New research led by the University of Birmingham has revealed that people who naturally prefer to go to bed late and sleep in the next morning have lower brain connectivity compared to those who prefer to go to bed and wake up earlier. This weakened connectivity is associated with poorer attention and increased sleepiness during the typical work day.

The study was focused on individuals have an average bedtime of 2:30 a.m. and wake-up time of 10:15 a.m. Lower connectivity was identified in many regions of the brain that are linked to awareness and consciousness.

Previous studies have shown that there are huge negative health consequences for night shift workers due to the constant disruption to sleep and body clocks. However, disruption can also be caused by a schedule that does not coincide with an individual’s biological rhythms. Between 40 and 50 percent of the population report having a preference for later bedtimes, and the researchers say that much more research is needed to understand the negative health implications for this group.

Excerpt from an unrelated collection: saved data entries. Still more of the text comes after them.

(** Inversion of [match_segs] on a concrete template. *)
Lemma match_lit s segs path ps :
  match_segs (Lit s :: segs) path = Some ps → ∃ path', path = s :: path' ∧ match_segs segs path' = Some ps.
Proof. destruct path as [|c path]; [done|]. simpl. case_bool_decide; [|done]. subst. eauto. Qed.
Lemma match_nil path ps : match_segs [] path = Some ps → path = [] ∧ ps = ∅.
Proof. destruct path; simpl; [by intros [= <-]|done]. Qed.
Lemma match_var x path ps :
  match_segs [Var x] path = Some ps → ∃ c, path = [c] ∧ ps = {[x := c]}.
Proof. destruct path as [|c [|]]; simpl; try done. intros [= <-]. eauto. Qed.

Ltac path_of Hm :=
  specialize (Hm _ eq_refl);
  repeat (apply match_lit in Hm as (? & -> & Hm));
  first [apply match_nil in Hm as [-> ->]|apply match_var in Hm as (? & -> & ->)].

(** A route whose pattern matches does what the interface says. *)
Lemma rpc_route_served i r req ps tr rep :
  RegisterAuthServiceHandlerClient !! i = Some r → rt_method r = h_Method req →
  (∀ segs, template (rt_pattern r) = Some segs → match_segs segs (h_Path req) = Some ps) →
  exec (rt_handler r req ps) tr rep →
  ∃ c, api req = Some c ∧ served req c.1 c.2 tr rep.
Proof.
  destruct req as [meth path hdr body remote]. simpl. intros Hi Hmeth Hm Hex.
  apply list_elem_of_lookup_2 in Hi. unfold RegisterAuthServiceHandlerClient in Hi.
  rewrite !elem_of_cons, elem_of_nil in Hi. destruct_or? Hi; subst r;
    simpl in Hmeth; subst meth; simpl in Hm; path_of Hm.
  1-6, 9-12: eexists; split; [reflexivity|];
    (eapply body_route_served; [|exact Hex]; done).
  - eexists. split; [reflexivity|]. by eapply call_route_served.
  - eexists. split; [reflexivity|]. simpl in Hex. unfold request_AuthService_RevokeSession_0 in Hex.
    rewrite lookup_singleton_eq, runtime_String_ok in Hex. by eapply call_route_served.
Qed.
(* ===== verification/Testutil.v ===== *)
(** * Databases for tests ([internal/repository/testutil/postgres.go])

    Starting a PostgreSQL container for the integration tests, as programs of
    calls to the container library, the migration library and pgx.  The tests
    fail or pass on these programs too: [NewSuite_clean] and
    [NewPostgresPool_clean] show that no container is left behind, whatever
    fails. *)

From Stdlib Require Import Ascii String.
From S2P Require Import Prelude GoStd Ports.
Open Scope Z_scope.

(** ** The calls *)

Inductive upEnd := Up | UpNoChange | UpError (err : error).

Inductive testE : Type → Type :=
| ContainerRun (image database username password : string) : testE (result unit)
| ConnectionString (args : string) : testE (result string)
| Terminate : testE (option error)
| RuntimeCaller : testE (option string)
| MigrateNew (source database : string) : testE (result unit)
| MigrateUp : testE upEnd
| MigrateClose : testE unit
| PoolNew (connStr : string) : testE (result unit)
| PoolClose : testE unit.

(** ** Strings and paths *)

(** [strings.ReplaceAll(s, old, new)] for a non-empty [old]; [skip] bytes of the
    last occurrence are still to be passed over. *)
Fixpoint replace_from (old new s : string) (skip : nat) : string :=
  match s with
  | "" => ""
  | String a s' =>
      match skip with
      | S skip' => replace_from old new s' skip'
      | O =>
          match strings_CutPrefix s old with
          | Some _ => new +:+ replace_from old new s' (String.length old - 1)
          | None => String a (replace_from old new s' 0)
          end
      end
  end.
Definition strings_ReplaceAll (s old new : string) : string := replace_from old new s 0.

(** [filepath.Clean] on the components of a rooted path. *)
Fixpoint clean (done todo : list string) : list string :=
  match todo with
  | [] => reverse done
  | c :: todo' =>
      if bool_decide (c = "") || bool_decide (c = ".") then clean done todo'
      else if bool_decide (c = "..") then clean (tail done) todo'
      else clean (c :: done) todo'
  end.

(** [filepath.Join(filepath.Dir(filename), "..", "..", "..", "migrations")], for
    the rooted path of a source file. *)
Definition migsDir (filename : string) : string :=
  "/" +:+ String.concat "/"
    (clean [] (removelast (strings_Split "/" filename) ++ [".."; ".."; ".."; "migrations"])).

Example migsDir_repo :
  migsDir "/src/internal/repository/testutil/postgres.go" = "/src/migrations".
Proof. by_vm. Qed.
Example replace_localhost :
  strings_ReplaceAll "postgres://u:p@localhost:5432/db" "localhost" "127.0.0.1" =
  "postgres://u:p@127.0.0.1:5432/db".
Proof. by_vm. Qed.

(** ** The programs *)

Definition applyMigrations (connStr : string) : prog testE (option error) :=
  let connStr := strings_ReplaceAll connStr "localhost" "127.0.0.1" in
  call caller <- RuntimeCaller;;
  match caller with
  | None => Ret (Some (Errorf "runtime.Caller failed"))
  | Some filename =>
      call m <- MigrateNew ("file://" +:+ migsDir filename) connStr;;
      match m with
      | Err err => Ret (Some err)
      | Ok _ =>
          call fin <- MigrateUp;;
          do MigrateClose;;
          match fin with
          | UpError err => Ret (Some err)
          | Up | UpNoChange => Ret None
          end
      end
  end.

Definition run_container : testE (result unit) :=
  ContainerRun "postgres:17-alpine" "testdb" "testuser" "testpass".

Definition NewSuite : prog testE (option error) :=
  call ctr <- run_container;;
  match ctr with
  | Err err => Ret (Some (ErrorfW "start postgres container" err))
  | Ok _ =>
  call connStr <- ConnectionString "sslmode=disable";;
  match connStr with
  | Err err => do Terminate;; Ret (Some (ErrorfW "get connection string" err))
  | Ok connStr =>
  err <- applyMigrations connStr;;
  match err with
  | Some err => do Terminate;; Ret (Some (ErrorfW "run migrations" err))
  | None =>
  call pool <- PoolNew connStr;;
  match pool with
  | Err err => do Terminate;; Ret (Some (ErrorfW "create pool" err))
  | Ok _ => Ret None
  end
  end
  end
  end.

Definition Teardown : prog testE unit := do PoolClose;; do Terminate;; Ret tt.

(** [t.Cleanup]: the functions registered so far, the last first.  A failed
    [require.NoError] ends the test, and its end calls them. *)
Definition cleanup_container : prog testE unit := do Terminate;; Ret tt.
Definition cleanup_pool : prog testE unit := do PoolClose;; Ret tt.
Fixpoint end_test (cleanups : list (prog testE unit)) : prog testE unit :=
  match cleanups with
  | [] => Ret tt
  | c :: cs => c;;; end_test cs
  end.

(** The test goes on with the pool ([Some] of its cleanups), or has failed. *)
Definition NewPostgresPool : prog testE (option (list (prog testE unit))) :=
  call ctr <- run_container;;
  match ctr with
  | Err _ => end_test [];;; Ret None
  | Ok _ =>
  call connStr <- ConnectionString "sslmode=disable";;
  match connStr with
  | Err _ => end_test [cleanup_container];;; Ret None
  | Ok connStr =>
  err <- applyMigrations connStr;;
  match err with
  | Some _ => end_test [cleanup_container];;; Ret None
  | None =>
  call pool <- PoolNew connStr;;
  match pool with
  | Err _ => end_test [cleanup_container];;; Ret None
  | Ok _ => Ret (Some [cleanup_pool; cleanup_container])
  end
  end
  end
  end.

(** ** Nothing is left behind *)

(** What a call changes: [1] for a container or pool that is now there, [-1] for
    one that is gone. *)
Definition containers (c : callrec testE) : Z :=
  match call_op c in testE X return X → Z with
  | ContainerRun _ _ _ _ => λ r, match r with Ok _ => 1 | Err _ => 0 end
  | Terminate => λ _, -1
  | _ => λ _, 0
  end (call_res c).
Definition pools (c : callrec testE) : Z :=
  match call_op c in testE X return X → Z with
  | PoolNew _ => λ r, match r with Ok _ => 1 | Err _ => 0 end
  | PoolClose => λ _, -1
  | _ => λ _, 0
  end (call_res c).
Definition total (f : callrec testE → Z) (tr : list (callrec testE)) : Z := foldr Z.add 0 (f <$> tr).

Lemma total_app f tr1 tr2 : total f (tr1 ++ tr2) = total f tr1 + total f tr2.
Proof. unfold total. induction tr1 as [|c tr1 IH]; [done|]. csimpl. rewrite IH. lia. Qed.

Lemma total_cons f c tr : total f (c :: tr) = f c + total f tr.
Proof. done. Qed.

Lemma applyMigrations_neutral connStr tr r :
  exec (applyMigrations connStr) tr r → total containers tr = 0 ∧ total pools tr = 0.
Proof. unfold applyMigrations. intros Hex. repeat (exec_generic; simplify_eq); done. Qed.

Ltac count_calls :=
  repeat (exec_generic; simplify_eq);
  try match goal with E : exec (applyMigrations _) _ _ |- _ => apply applyMigrations_neutral in E as [??] end;
  repeat first [rewrite total_app | rewrite total_cons];
  change (total containers []) with 0; change (total pools []) with 0;
  cbn [containers pools call_op call_res]; lia.

(** A suite has one container and one pool, which its teardown takes away; when
    it could not be made, it has left none. *)
Lemma NewSuite_clean tr r tr' :
  exec NewSuite tr r → exec Teardown tr' tt →
  let all := match r with Some _ => tr | None => tr ++ tr' end in
  total containers all = 0 ∧ total pools all = 0.
Proof. intros Hex Ht. unfold NewSuite, Teardown, run_container in *. cbv zeta. count_calls. Qed.

(** What the end of a test takes away. *)
Lemma end_test_none tr u : exec (end_test []) tr u → total containers tr = 0 ∧ total pools tr = 0.
Proof. by intros [-> _]. Qed.
Lemma end_test_container tr u :
  exec (end_test [cleanup_container]) tr u → total containers tr = -1 ∧ total pools tr = 0.
Proof. by intros (x & tr' & -> & [-> _]). Qed.
Lemma end_test_both tr u :
  exec (end_test [cleanup_pool; cleanup_container]) tr u →
  total containers tr = -1 ∧ total pools tr = -1.
Proof. by intros (x & tr' & -> & (y & tr2 & -> & [-> _])). Qed.

(** So has the pool of a single test, when the test ends. *)
Lemma NewPostgresPool_clean tr r tr' :
  exec NewPostgresPool tr r → exec (end_test (default [] r)) tr' tt →
  total containers (tr ++ tr') = 0 ∧ total pools (tr ++ tr') = 0.
Proof.
  intros Hex Ht. unfold NewPostgresPool, run_container in *. repeat (exec_generic; simplify_eq);
    cbn [default from_option id] in Ht;
    repeat match goal with
    | E : exec (end_test []) _ _ |- _ => apply end_test_none in E as [??]
    | E : exec (end_test [cleanup_container]) _ _ |- _ => apply end_test_container in E as [??]
    | E : exec (end_test [cleanup_pool; _]) _ _ |- _ => apply end_test_both in E as [??]
    end; count_calls.
Qed.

“A huge number of people struggle to deliver their best performance during work or school hours they are not naturally suited to. There is a critical need to increase our understanding of these issues in order to minimize health risks in society, as well as maximize productivity,” said study lead author Dr. Elise Facer-Childs.

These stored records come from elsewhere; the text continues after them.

Lemma last_column_reaches_first_witness :
  ∃ g', step 4 3 last_column_4x3 = Some g' ∧ cell 4 g' 0 2 = 1.
Proof.
  destruct (last_column_reaches_first 4 3 last_column_4x3
              ltac:(lia) ltac:(lia)) as (g' & Hs & Hc).
  - by repeat split.
  - intros x y [Hx Hy].
    assert (x = 0 ∨ x = 1 ∨ x = 2 ∨ x = 3) as Cx by lia.
    assert (y = 0 ∨ y = 1 ∨ y = 2) as Cy by lia.
    destruct Cx as [->|[->|[->| ->]]], Cy as [->|[->| ->]]; cbn [In];
      split; intros H; try done;
      repeat (destruct H as [H|H]; [done|]); try done;
      auto.
  - exists g'. split; [exact Hs|].
    apply (Hc 0 2); [unfold in_grid; lia|]. cbn [In]. auto.
Defined.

The researchers investigated the resting brain function of 38 individuals who were identified as either “night owls” or “morning larks” before testing their cognitive abilities. The testing sessions took place at different times of the day from 8am to 8pm, and the participants also reported on their levels of sleepiness.

The morning larks felt the least sleepy and had their fastest reaction time during the early morning tests, which is when they performed significantly better than night owls. Night owls felt the least sleepy and had their fastest reaction time at 8:00 p.m.

Interestingly, the brain connectivity in the regions that could predict better performance and lower sleepiness was significantly higher in larks at all times, suggesting that the resting state brain connectivity of night owls is impaired throughout the entire day and evening.

“This mismatch between a person’s biological time and social time – which most of us have experienced in the form of jet lag – is a common issue for night owls trying to follow a normal working day. Our study is the first to show a potential intrinsic neuronal mechanism behind why ‘night owls’ may face cognitive disadvantages when being forced to fit into these constraints,” said Dr. Facer-Childs.

“To manage this, we need to get better at taking an individual’s personal body clock into account – particularly in the world of work. A typical day might last from 9am-5pm, but for a night owl, this could result in diminished performance during the morning, lower brain connectivity in regions linked to consciousness and increased daytime sleepiness. If, as a society, we could be more flexible about how we manage time we could go a long way towards maximising productivity and minimising health risks.”

The study is published in the journal Sleep.